La Cour de justice de la République : qu'est-ce que c'est ?

À titre liminaire, il convient de noter qu'il est nécessaire de placer les ministres sous une certaine protection contre de possibles manoeuvres de déstabilisation. C'est en ce sens que furent créés les articles 68-1 et 68-2 de la Constitution qui organisent en vérité une responsabilité pénale spécifique les concernant. Ces articles découlent de la révision constitutionnelle du 27 juillet 1993.

Ce qui est intéressant à relever réside dans le fait que tous les actes de la vie privée des ministres et par conséquent accomplis en dehors de l'exercice de leur fonction ne relèvent pas de la Cour de justice de la République : ainsi, pour ces actes, les ministres demeurent des justiciables ordinaires, dont les actes potentiellement répréhensibles relèvent de la justice ordinaire. En d'autres termes, seuls les crimes ou les délits commis dans le cadre de l'exercice des fonctions des ministres peuvent être connus de cette juridiction. Ces actes doivent, plus précisément, présenter un lien direct avec la conduite des affaires de l'État relevant de leurs attributions, de leurs fonctions.

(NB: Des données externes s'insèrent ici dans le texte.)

Definition release (c : nat) (l : lockid) : M machine unit :=
  h ← holding c l;
  if negb h then panic "release" else
  set_lock l (fun k => mkLock (locked k) (name k) None);;
  set_lock l (fun k => mkLock 0 (name k) (lcpu k));;
  pop_off c.

(** ** Effect of push_off and pop_off *)

(** A CPU's interrupt state is consistent: no interrupts inside a section. *)
Definition cpu_ok (x : cpu) : Prop := 0 <= noff x /\ (0 < noff x -> sie x = false).

Definition pushed (x : cpu) : cpu :=
  mkCpu (noff x + 1) (if noff x =? 0 then sie x else intena x) false.

Definition popped (x : cpu) : cpu :=
  mkCpu (noff x - 1) (intena x) ((noff x =? 1) && intena x).

Lemma push_off_eq c s :
  push_off c s = Ok tt (mkMachine (<[c := pushed (cpus s c)]> (cpus s)) (locks s)).
Proof.
  unfold push_off, intr_get, intr_off, set_cpu, gets, modify, when, mbind, M_bind, pushed; simpl.
  rewrite !fn_lookup_insert; simpl.
  destruct (noff (cpus s c) =? 0) eqn:E; simpl; rewrite !fn_lookup_insert; simpl;
    unfold insert, fn_insert; do 2 f_equal; apply FunctionalExtensionality.functional_extensionality;
    intros k; by repeat case_decide.
Qed.

Lemma pop_off_eq c s :
  sie (cpus s c) = false -> 1 <= noff (cpus s c) ->
  pop_off c s = Ok tt (mkMachine (<[c := popped (cpus s c)]> (cpus s)) (locks s)).
Proof.
  intros Hs Hn.
  unfold pop_off, intr_get, intr_on, set_cpu, gets, modify, when, mbind, M_bind, popped; simpl.
  rewrite Hs. destruct (Z.ltb_spec (noff (cpus s c)) 1); [lia |]. simpl.
  rewrite !fn_lookup_insert; simpl.
  replace (noff (cpus s c) - 1 =? 0) with (noff (cpus s c) =? 1) by (repeat case_Z; lia).
  destruct ((noff (cpus s c) =? 1) && intena (cpus s c)) eqn:E; simpl;
    rewrite ?fn_lookup_insert, ?Hs; simpl; try done.
  unfold insert, fn_insert; do 2 f_equal; apply FunctionalExtensionality.functional_extensionality;
    intros k; by repeat case_decide.
Qed.

(** [n] nested sections entered, then [k] of them left. *)
Fixpoint pushes (n : nat) (c : nat) : M machine unit :=
  match n with O => mret tt | S n' => push_off c;; pushes n' c end.
Fixpoint pops (n : nat) (c : nat) : M machine unit :=
  match n with O => mret tt | S n' => pop_off c;; pops n' c end.

Definition only_cpu (c : nat) (s s' : machine) : Prop :=
  locks s' = locks s /\ forall c', c' <> c -> cpus s' c' = cpus s c'.

Lemma only_cpu_step c s s1 s2 : only_cpu c s s1 -> only_cpu c s1 s2 -> only_cpu c s s2.
Proof. intros [? E1] [? E2]. split; [congruence |]. intros c' ?. by rewrite E2, E1. Qed.
(* ===== verification/Vm.v ===== *)
(** * Virtual memory (kernel/vm.c): the code

    Sv39 page tables live in physical memory: a table is the address of a page of
    512 little-endian 64-bit entries.  Loops whose bound the code computes carry
    the fuel that bound gives; running out of it is the outcome [Timeout]. *)

From S2P Require Import Prelude State Mem Riscv Kalloc.

Section vm.
Context {L : Linker}.

Definition rd64 (a : Z) : M kernel Z := gets (fun s => load64 s.(mem) a).
Definition wr64 (a v : Z) : M kernel unit := modify (fun s => set_mem (store64 s.(mem) a v) s).
Definition do_memset (dst c n : Z) : M kernel unit := modify (fun s => set_mem (memset s.(mem) dst c n) s).
Definition do_memmove (dst src n : Z) : M kernel unit := modify (fun s => set_mem (memmove s.(mem) dst src n) s).

(** [*pte & flag], as a truth value *)
Definition has (pte flag : Z) : bool := negb (Z.land pte flag =? 0).

(** for(int level = 2; level > 0; level--) ...; return &pagetable[PX(0, va)]; *)
Fixpoint walk_levels (level : nat) (pagetable va : Z) (alloc : bool) : M kernel Z :=
  match level with
  | O => mret (pagetable + 8 * PX 0 va)
  | S level' =>
      let pte := pagetable + 8 * PX (Z.of_nat level) va in
      e ← rd64 pte;
      if has e PTE_V then walk_levels level' (PTE2PA e) va alloc
      else if negb alloc then mret 0 else
      pg ← kalloc;
      if pg =? 0 then mret 0 else
      do_memset pg 0 PGSIZE;;
      wr64 pte (Z.lor (PA2PTE pg) PTE_V);;
      walk_levels level' pg va alloc
  end.

Definition walk (pagetable va : Z) (alloc : bool) : M kernel Z :=
  if MAXVA <=? va then panic "walk" else walk_levels 2 pagetable va alloc.

Definition walkaddr (pagetable va : Z) : M kernel Z :=
  if MAXVA <=? va then mret 0 else
  pte ← walk pagetable va false;
  if pte =? 0 then mret 0 else
  e ← rd64 pte;
  if negb (has e PTE_V) then mret 0 else
  if negb (has e PTE_U) then mret 0 else
  mret (PTE2PA e).

(** for(;;){ ... if(a == last) break; a += PGSIZE; pa += PGSIZE; } *)
Fixpoint mappages_loop (fuel : nat) (pagetable a last pa perm : Z) : M kernel Z :=
  match fuel with
  | O => fun _ => Timeout
  | S fuel' =>
      pte ← walk pagetable a true;
      if pte =? 0 then mret (-1) else
      e ← rd64 pte;
      if has e PTE_V then panic "mappages: remap" else
      wr64 pte (Z.lor (Z.lor (PA2PTE pa) perm) PTE_V);;
      if a =? last then mret 0
      else mappages_loop fuel' pagetable (u64 (a + PGSIZE)) last (u64 (pa + PGSIZE)) perm
  end.

Definition mappages (pagetable va size pa perm : Z) : M kernel Z :=
  if negb (va mod PGSIZE =? 0) then panic "mappages: va not aligned" else
  if negb (size mod PGSIZE =? 0) then panic "mappages: size not aligned" else
  if size =? 0 then panic "mappages: size" else
  mappages_loop (S (Z.to_nat (size / PGSIZE))) pagetable va (u64 (va + size - PGSIZE)) pa perm.

Definition kvmmap (kpgtbl va pa sz perm : Z) : M kernel unit :=
  r ← mappages kpgtbl va sz pa perm;
  if negb (r =? 0) then panic "kvmmap" else mret tt.

(** for(a = va; a < va + npages*PGSIZE; a += PGSIZE) ... *)
Fixpoint uvmunmap_loop (fuel : nat) (pagetable a aend : Z) (do_free : bool) : M kernel unit :=
  match fuel with
  | O => fun _ => Timeout
  | S fuel' =>
      if a <? aend then
        pte ← walk pagetable a false;
        if pte =? 0 then panic "uvmunmap: walk" else
        e ← rd64 pte;
        if negb (has e PTE_V) then panic "uvmunmap: not mapped" else
        if PTE_FLAGS e =? PTE_V then panic "uvmunmap: not a leaf" else
        when do_free (kfree (PTE2PA e));;
        wr64 pte 0;;
        uvmunmap_loop fuel' pagetable (u64 (a + PGSIZE)) aend do_free
      else mret tt
  end.

Definition uvmunmap (pagetable va npages : Z) (do_free : bool) : M kernel unit :=
  if negb (va mod PGSIZE =? 0) then panic "uvmunmap: not aligned" else
  uvmunmap_loop (S (Z.to_nat npages)) pagetable va (u64 (va + u64 (npages * PGSIZE))) do_free.

Definition uvmcreate : M kernel Z :=
  pagetable ← kalloc;
  if pagetable =? 0 then mret 0 else
  do_memset pagetable 0 PGSIZE;;
  mret pagetable.

(** [src]: the bytes of the initcode array *)
Fixpoint store_bytes (m : gmap Z Z) (a : Z) (bs : list Z) : gmap Z Z :=
  match bs with [] => m | b :: bs' => store_bytes (store8 m a b) (a + 1) bs' end.
Definition do_store_bytes (a : Z) (bs : list Z) : M kernel unit :=
  modify (fun s => set_mem (store_bytes s.(mem) a bs) s).

Definition uvmfirst (pagetable : Z) (src : list Z) : M kernel unit :=
  if PGSIZE <=? Z.of_nat (length src) then panic "uvmfirst: more than a page" else
  mem ← kalloc;
  do_memset mem 0 PGSIZE;;
  mappages pagetable 0 PGSIZE mem (Z.lor (Z.lor (Z.lor PTE_W PTE_R) PTE_X) PTE_U);;
  do_store_bytes mem src.

(** npages is an int in the C code *)
Definition uvmdealloc (pagetable oldsz newsz : Z) : M kernel Z :=
  if oldsz <=? newsz then mret oldsz else
  when (PGROUNDUP newsz <? PGROUNDUP oldsz)
    (let npages := s32 ((PGROUNDUP oldsz - PGROUNDUP newsz) / PGSIZE) in
     uvmunmap pagetable (PGROUNDUP newsz) (u64 npages) true);;
  mret newsz.

(** for(a = oldsz; a < newsz; a += PGSIZE) ... ; [oldsz] is already rounded up *)
Fixpoint uvmalloc_loop (fuel : nat) (pagetable a oldsz newsz xperm : Z) : M kernel Z :=
  match fuel with
  | O => fun _ => Timeout
  | S fuel' =>
      if a <? newsz then
        mem ← kalloc;
        if mem =? 0 then uvmdealloc pagetable a oldsz;; mret 0 else
        do_memset mem 0 PGSIZE;;
        r ← mappages pagetable a PGSIZE mem (Z.lor (Z.lor PTE_R PTE_U) xperm);
        if negb (r =? 0) then kfree mem;; uvmdealloc pagetable a oldsz;; mret 0 else
        uvmalloc_loop fuel' pagetable (u64 (a + PGSIZE)) oldsz newsz xperm
      else mret newsz
  end.

Definition uvmalloc (pagetable oldsz newsz xperm : Z) : M kernel Z :=
  if newsz <? oldsz then mret oldsz else
  uvmalloc_loop (S (S (Z.to_nat (newsz / PGSIZE)))) pagetable (PGROUNDUP oldsz) (PGROUNDUP oldsz) newsz xperm.

(** [depth] bounds the recursion: a table has three levels. *)
Fixpoint freewalk (depth : nat) (pagetable : Z) : M kernel unit :=
  match depth with
  | O => fun _ => Timeout
  | S depth' =>
      for_range 512 0 (fun i =>
        let a := pagetable + 8 * Z.of_nat i in
        pte ← rd64 a;
        if has pte PTE_V && (Z.land pte (Z.lor (Z.lor PTE_R PTE_W) PTE_X) =? 0) then
          freewalk depth' (PTE2PA pte);; wr64 a 0
        else if has pte PTE_V then panic "freewalk: leaf" else mret tt);;
      kfree pagetable
  end.

Definition uvmfree (pagetable sz : Z) : M kernel unit :=
  when (0 <? sz) (uvmunmap pagetable 0 (PGROUNDUP sz / PGSIZE) true);;
  freewalk 3 pagetable.

Fixpoint uvmcopy_loop (fuel : nat) (old new i sz : Z) : M kernel Z :=
  match fuel with
  | O => fun _ => Timeout
  | S fuel' =>
      if i <? sz then
        pte ← walk old i false;
        if pte =? 0 then panic "uvmcopy: pte should exist" else
        e ← rd64 pte;
        if negb (has e PTE_V) then panic "uvmcopy: page not present" else
        mem ← kalloc;
        if mem =? 0 then uvmunmap new 0 (i / PGSIZE) true;; mret (-1) else
        do_memmove mem (PTE2PA e) PGSIZE;;
        r ← mappages new i PGSIZE mem (PTE_FLAGS e);
        if negb (r =? 0) then kfree mem;; uvmunmap new 0 (i / PGSIZE) true;; mret (-1) else
        uvmcopy_loop fuel' old new (u64 (i + PGSIZE)) sz
      else mret 0
  end.
Definition uvmcopy (old new sz : Z) : M kernel Z :=
  uvmcopy_loop (S (S (Z.to_nat (sz / PGSIZE)))) old new 0 sz.

Definition uvmclear (pagetable va : Z) : M kernel unit :=
  pte ← walk pagetable va false;
  if pte =? 0 then panic "uvmclear" else
  e ← rd64 pte;
  wr64 pte (Z.land e (Z.lnot PTE_U)).

(** [src]: the bytes at the kernel address the C code passes; len is their number. *)
Fixpoint copyout_loop (fuel : nat) (pagetable dstva : Z) (src : list Z) : M kernel Z :=
  match fuel with
  | O => fun _ => Timeout
  | S fuel' =>
      let len := Z.of_nat (length src) in
      if 0 <? len then
        let va0 := PGROUNDDOWN dstva in
        if MAXVA <=? va0 then mret (-1) else
        pte ← walk pagetable va0 false;
        if pte =? 0 then mret (-1) else
        e ← rd64 pte;
        if negb (has e PTE_V) || negb (has e PTE_U) || negb (has e PTE_W) then mret (-1) else
        let pa0 := PTE2PA e in
        let n := Z.min (PGSIZE - (dstva - va0)) len in
        do_store_bytes (pa0 + (dstva - va0)) (take (Z.to_nat n) src);;
        copyout_loop fuel' pagetable (va0 + PGSIZE) (drop (Z.to_nat n) src)
      else mret 0
  end.
Definition copyout (pagetable dstva : Z) (src : list Z) : M kernel Z :=
  copyout_loop (S (S (length src))) pagetable dstva src.

(** The bytes [a, a+n) of memory. *)
Definition load_bytes (m : gmap Z Z) (a : Z) (n : nat) : list Z :=
  (fun i => load8 m (a + Z.of_nat i)) <$> seq 0 n.

(** Returns the C result and the bytes written to dst. *)
Fixpoint copyin_loop (fuel : nat) (pagetable srcva : Z) (len : Z) : M kernel (Z * list Z) :=
  match fuel with
  | O => fun _ => Timeout
  | S fuel' =>
      if 0 <? len then
        let va0 := PGROUNDDOWN srcva in
        pa0 ← walkaddr pagetable va0;
        if pa0 =? 0 then mret (-1, []) else
        let n := Z.min (PGSIZE - (srcva - va0)) len in
        bs ← gets (fun s => load_bytes s.(mem) (pa0 + (srcva - va0)) (Z.to_nat n));
        rest ← copyin_loop fuel' pagetable (va0 + PGSIZE) (len - n);
        mret (rest.1, bs ++ rest.2)
      else mret (0, [])
  end.
Definition copyin (pagetable srcva len : Z) : M kernel (Z * list Z) :=
  copyin_loop (S (S (Z.to_nat len))) pagetable srcva len.

(** while(n > 0){ if( *p == 0){ ... break; } ... }: the bytes stored and got_null *)
Fixpoint copyinstr_chunk (n : nat) (m : gmap Z Z) (p : Z) : list Z * bool :=
  match n with
  | O => ([], false)
  | S n' =>
      if load8 m p =? 0 then ([0], true)
      else let '(bs, g) := copyinstr_chunk n' m (p + 1) in (load8 m p :: bs, g)
  end.

Fixpoint copyinstr_loop (fuel : nat) (pagetable srcva max : Z) : M kernel (Z * list Z) :=
  match fuel with
  | O => fun _ => Timeout
  | S fuel' =>
      if 0 <? max then
        let va0 := PGROUNDDOWN srcva in
        pa0 ← walkaddr pagetable va0;
        if pa0 =? 0 then mret (-1, []) else
        let n := Z.min (PGSIZE - (srcva - va0)) max in
        chunk ← gets (fun s => copyinstr_chunk (Z.to_nat n) s.(mem) (pa0 + (srcva - va0)));
        if (chunk.2 : bool) then mret (0, chunk.1) else
        rest ← copyinstr_loop fuel' pagetable (va0 + PGSIZE) (max - n);
        mret (rest.1, chunk.1 ++ rest.2)
      else mret (-1, [])
  end.
Definition copyinstr (pagetable srcva max : Z) : M kernel (Z * list Z) :=
  copyinstr_loop (S (S (Z.to_nat max))) pagetable srcva max.
End vm.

Malgré une validation de la part du Conseil constitutionnel eu égard à ce privilège juridictionnel (cf. Cons. const., 22/01/1999, n°98-408 DC), et qui retient que les ministres ne peuvent être traduits que devant la Cour de justice de la République ou la Cour pénale internationale, concernant les actes accomplis dans l'exercice de leur fonction, cette juridiction fut régulièrement remise en cause.

Une juridiction remise en cause ?

À la suite de ce placement sous le statut de témoin assisté de l'ancien Premier ministre, un certain nombre de membres de la classe politique française se sont émus et ont émis des critiques à l'égard de ce qu'ils nomment une judiciarisation de la vie politique. En effet, membres de la majorité et membres de l'opposition semblent très critiques à l'encontre de la Cour de justice de la République. Ainsi, un conseiller de la majorité a pu déclarer en ces termes que la France est « le seul pays au monde où [les ministres sont mis] en cause judiciairement sur le Covid » avant d'ajouter que l'ancien Premier ministre avait fait « tout ce qu'il a pu face à cette crise inédite ! »

Possiblement, le symbole d'une justice à deux vitesses pour certains, l'ancien Chef de l'État, François Hollande, avait souhaité la suppression de la Cour de justice de la République. Ce dernier avait en effet souhaité que les ministres soient soumis à la justice ordinaire quel que soit l'acte commis par les ministres, et ce, au nom du principe d'égalité des citoyens. Cette promesse électorale fut vite oubliée de la part de l'ancien Président de la République.

Emmanuel Macron avait lui aussi désiré sa suppression en 2019, mais depuis cette date, aucune réforme concernant cette juridiction ne semble être sur le point d'éclore.

Toujours en fonction, la Cour de justice de la République a décidé de placer l'ancien Premier ministre sous le statut de témoin assisté. À quoi renvoie cette notion ?

 

Le statut de témoin assisté : qu'est-ce que c'est ?

Édouard Philippe fut entendu par la Commission d'instruction de la Cour, le 18 octobre dernier, à l'occasion d'une audition sur la gestion gouvernementale de la pandémie liée à la propagation de la Covid-19. Il fut entendu au regard des infractions de mise en danger de la vie d'autrui, mais aussi d'abstention volontaire de combattre un sinistre. Ce dernier conteste les faits qui lui sont reprochés. Les magistrats ont décidé de le placer sous le statut de témoin assisté. Le témoin assisté est, comme sa dénomination le précise, un témoin relevant d'une nature particulière, à l'occasion d'une affaire pénale.

Il s'agit plus exactement d'une catégorie singulière, placée entre le simple témoin et le mis en examen : dit autrement, il s'agit d'un individu qui est mis en cause lors d'une procédure judiciaire même si la commission d'une ou plusieurs infractions n'est pas directement reprochée à cet individu. En d'autres termes, il existe des indices qui laissent présager que l'individu concerné est de loin ou de près impliqué dans la commission d'une infraction, mais les preuves ne sont pas suffisantes pour le mettre en examen.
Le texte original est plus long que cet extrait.